• _Exercise aim_
Below are lines of data; restate word for word those running from the line containing "None => None" to the line containing "s_local_addr : SocketAddr;", inclusive, and no others.

• _Material shown_
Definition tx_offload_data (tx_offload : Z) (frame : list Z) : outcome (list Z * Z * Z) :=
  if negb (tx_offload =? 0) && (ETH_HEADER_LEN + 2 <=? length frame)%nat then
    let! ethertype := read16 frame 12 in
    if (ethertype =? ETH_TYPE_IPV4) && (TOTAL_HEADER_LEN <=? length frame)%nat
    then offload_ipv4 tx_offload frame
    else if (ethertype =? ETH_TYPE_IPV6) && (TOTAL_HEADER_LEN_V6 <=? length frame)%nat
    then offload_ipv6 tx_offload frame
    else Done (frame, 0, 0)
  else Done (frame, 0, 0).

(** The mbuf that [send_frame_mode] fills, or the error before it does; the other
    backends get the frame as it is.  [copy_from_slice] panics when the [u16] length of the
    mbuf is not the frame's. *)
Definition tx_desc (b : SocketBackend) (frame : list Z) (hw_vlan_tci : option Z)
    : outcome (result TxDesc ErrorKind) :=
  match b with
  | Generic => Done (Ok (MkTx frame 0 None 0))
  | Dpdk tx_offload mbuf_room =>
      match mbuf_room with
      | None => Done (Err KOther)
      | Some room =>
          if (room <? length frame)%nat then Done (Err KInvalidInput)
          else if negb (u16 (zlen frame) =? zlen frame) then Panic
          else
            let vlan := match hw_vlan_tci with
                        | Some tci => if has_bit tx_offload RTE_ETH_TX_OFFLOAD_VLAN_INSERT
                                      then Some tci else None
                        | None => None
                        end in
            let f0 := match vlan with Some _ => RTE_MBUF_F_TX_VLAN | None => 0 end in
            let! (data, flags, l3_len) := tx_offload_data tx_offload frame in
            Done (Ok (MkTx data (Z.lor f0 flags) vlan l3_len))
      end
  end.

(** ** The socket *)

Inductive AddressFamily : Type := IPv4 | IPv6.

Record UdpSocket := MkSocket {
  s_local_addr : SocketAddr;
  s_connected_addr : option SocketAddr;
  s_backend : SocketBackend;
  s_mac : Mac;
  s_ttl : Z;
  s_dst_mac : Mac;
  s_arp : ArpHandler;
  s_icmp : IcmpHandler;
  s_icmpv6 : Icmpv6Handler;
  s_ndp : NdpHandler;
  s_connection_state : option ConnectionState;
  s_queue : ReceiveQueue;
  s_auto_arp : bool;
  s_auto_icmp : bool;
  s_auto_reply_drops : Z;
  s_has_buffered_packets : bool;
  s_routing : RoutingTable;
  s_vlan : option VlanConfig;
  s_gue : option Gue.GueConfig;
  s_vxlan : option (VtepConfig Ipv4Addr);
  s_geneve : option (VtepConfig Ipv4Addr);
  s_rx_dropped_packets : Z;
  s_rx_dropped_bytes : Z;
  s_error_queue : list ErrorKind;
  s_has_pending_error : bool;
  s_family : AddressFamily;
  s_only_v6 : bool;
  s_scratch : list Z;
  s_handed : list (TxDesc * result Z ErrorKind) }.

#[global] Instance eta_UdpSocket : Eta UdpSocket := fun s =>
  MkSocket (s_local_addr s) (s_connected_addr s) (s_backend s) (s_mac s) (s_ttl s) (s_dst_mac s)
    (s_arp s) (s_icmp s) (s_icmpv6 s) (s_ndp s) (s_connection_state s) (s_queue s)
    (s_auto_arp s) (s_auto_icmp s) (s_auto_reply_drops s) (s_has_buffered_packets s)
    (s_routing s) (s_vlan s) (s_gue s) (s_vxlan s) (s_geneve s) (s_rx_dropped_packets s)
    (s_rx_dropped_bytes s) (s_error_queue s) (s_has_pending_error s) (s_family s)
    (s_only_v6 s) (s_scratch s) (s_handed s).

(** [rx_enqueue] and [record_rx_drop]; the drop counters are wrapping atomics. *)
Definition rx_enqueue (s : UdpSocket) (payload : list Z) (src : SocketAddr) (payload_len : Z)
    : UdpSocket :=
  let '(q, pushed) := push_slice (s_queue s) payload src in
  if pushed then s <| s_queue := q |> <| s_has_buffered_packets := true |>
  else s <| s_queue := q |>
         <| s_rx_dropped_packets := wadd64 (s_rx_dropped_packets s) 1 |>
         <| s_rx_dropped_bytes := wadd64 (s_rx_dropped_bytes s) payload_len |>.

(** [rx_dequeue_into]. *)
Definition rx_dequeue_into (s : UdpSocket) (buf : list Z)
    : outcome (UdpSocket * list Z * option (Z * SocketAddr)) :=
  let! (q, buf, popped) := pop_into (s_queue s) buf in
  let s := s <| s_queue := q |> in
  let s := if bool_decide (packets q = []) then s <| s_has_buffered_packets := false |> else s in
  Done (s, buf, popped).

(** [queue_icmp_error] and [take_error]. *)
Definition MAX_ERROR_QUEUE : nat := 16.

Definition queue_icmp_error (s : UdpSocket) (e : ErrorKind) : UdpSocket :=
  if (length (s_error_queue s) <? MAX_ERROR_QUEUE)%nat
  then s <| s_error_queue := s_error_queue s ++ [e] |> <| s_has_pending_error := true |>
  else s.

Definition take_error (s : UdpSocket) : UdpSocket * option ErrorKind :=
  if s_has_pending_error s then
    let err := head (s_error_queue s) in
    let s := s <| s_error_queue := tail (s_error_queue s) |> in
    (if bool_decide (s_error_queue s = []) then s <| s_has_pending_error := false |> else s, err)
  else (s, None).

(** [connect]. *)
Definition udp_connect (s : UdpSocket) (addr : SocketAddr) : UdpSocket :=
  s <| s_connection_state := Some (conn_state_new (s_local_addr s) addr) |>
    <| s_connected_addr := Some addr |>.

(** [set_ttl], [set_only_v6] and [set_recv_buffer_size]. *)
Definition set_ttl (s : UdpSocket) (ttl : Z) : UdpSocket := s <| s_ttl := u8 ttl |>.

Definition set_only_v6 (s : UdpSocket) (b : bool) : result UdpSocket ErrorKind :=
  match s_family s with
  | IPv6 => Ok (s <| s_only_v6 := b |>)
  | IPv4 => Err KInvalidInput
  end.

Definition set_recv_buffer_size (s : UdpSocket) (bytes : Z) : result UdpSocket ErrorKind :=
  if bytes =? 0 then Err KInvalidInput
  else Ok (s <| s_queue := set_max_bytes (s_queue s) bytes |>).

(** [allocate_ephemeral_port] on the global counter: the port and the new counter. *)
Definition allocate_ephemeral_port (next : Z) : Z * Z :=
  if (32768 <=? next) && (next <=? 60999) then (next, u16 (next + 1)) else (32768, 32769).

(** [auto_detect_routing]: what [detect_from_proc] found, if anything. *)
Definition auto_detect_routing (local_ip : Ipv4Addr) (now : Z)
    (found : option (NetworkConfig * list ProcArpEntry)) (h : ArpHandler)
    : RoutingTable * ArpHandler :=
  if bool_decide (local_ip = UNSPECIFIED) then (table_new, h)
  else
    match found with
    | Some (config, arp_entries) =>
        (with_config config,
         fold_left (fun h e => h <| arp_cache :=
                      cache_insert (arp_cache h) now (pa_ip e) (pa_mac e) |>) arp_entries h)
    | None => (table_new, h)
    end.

• _Your solution_
                        | None => None
                        end in
            let f0 := match vlan with Some _ => RTE_MBUF_F_TX_VLAN | None => 0 end in
            let! (data, flags, l3_len) := tx_offload_data tx_offload frame in
            Done (Ok (MkTx data (Z.lor f0 flags) vlan l3_len))
      end
  end.

(** ** The socket *)

Inductive AddressFamily : Type := IPv4 | IPv6.

Record UdpSocket := MkSocket {
  s_local_addr : SocketAddr;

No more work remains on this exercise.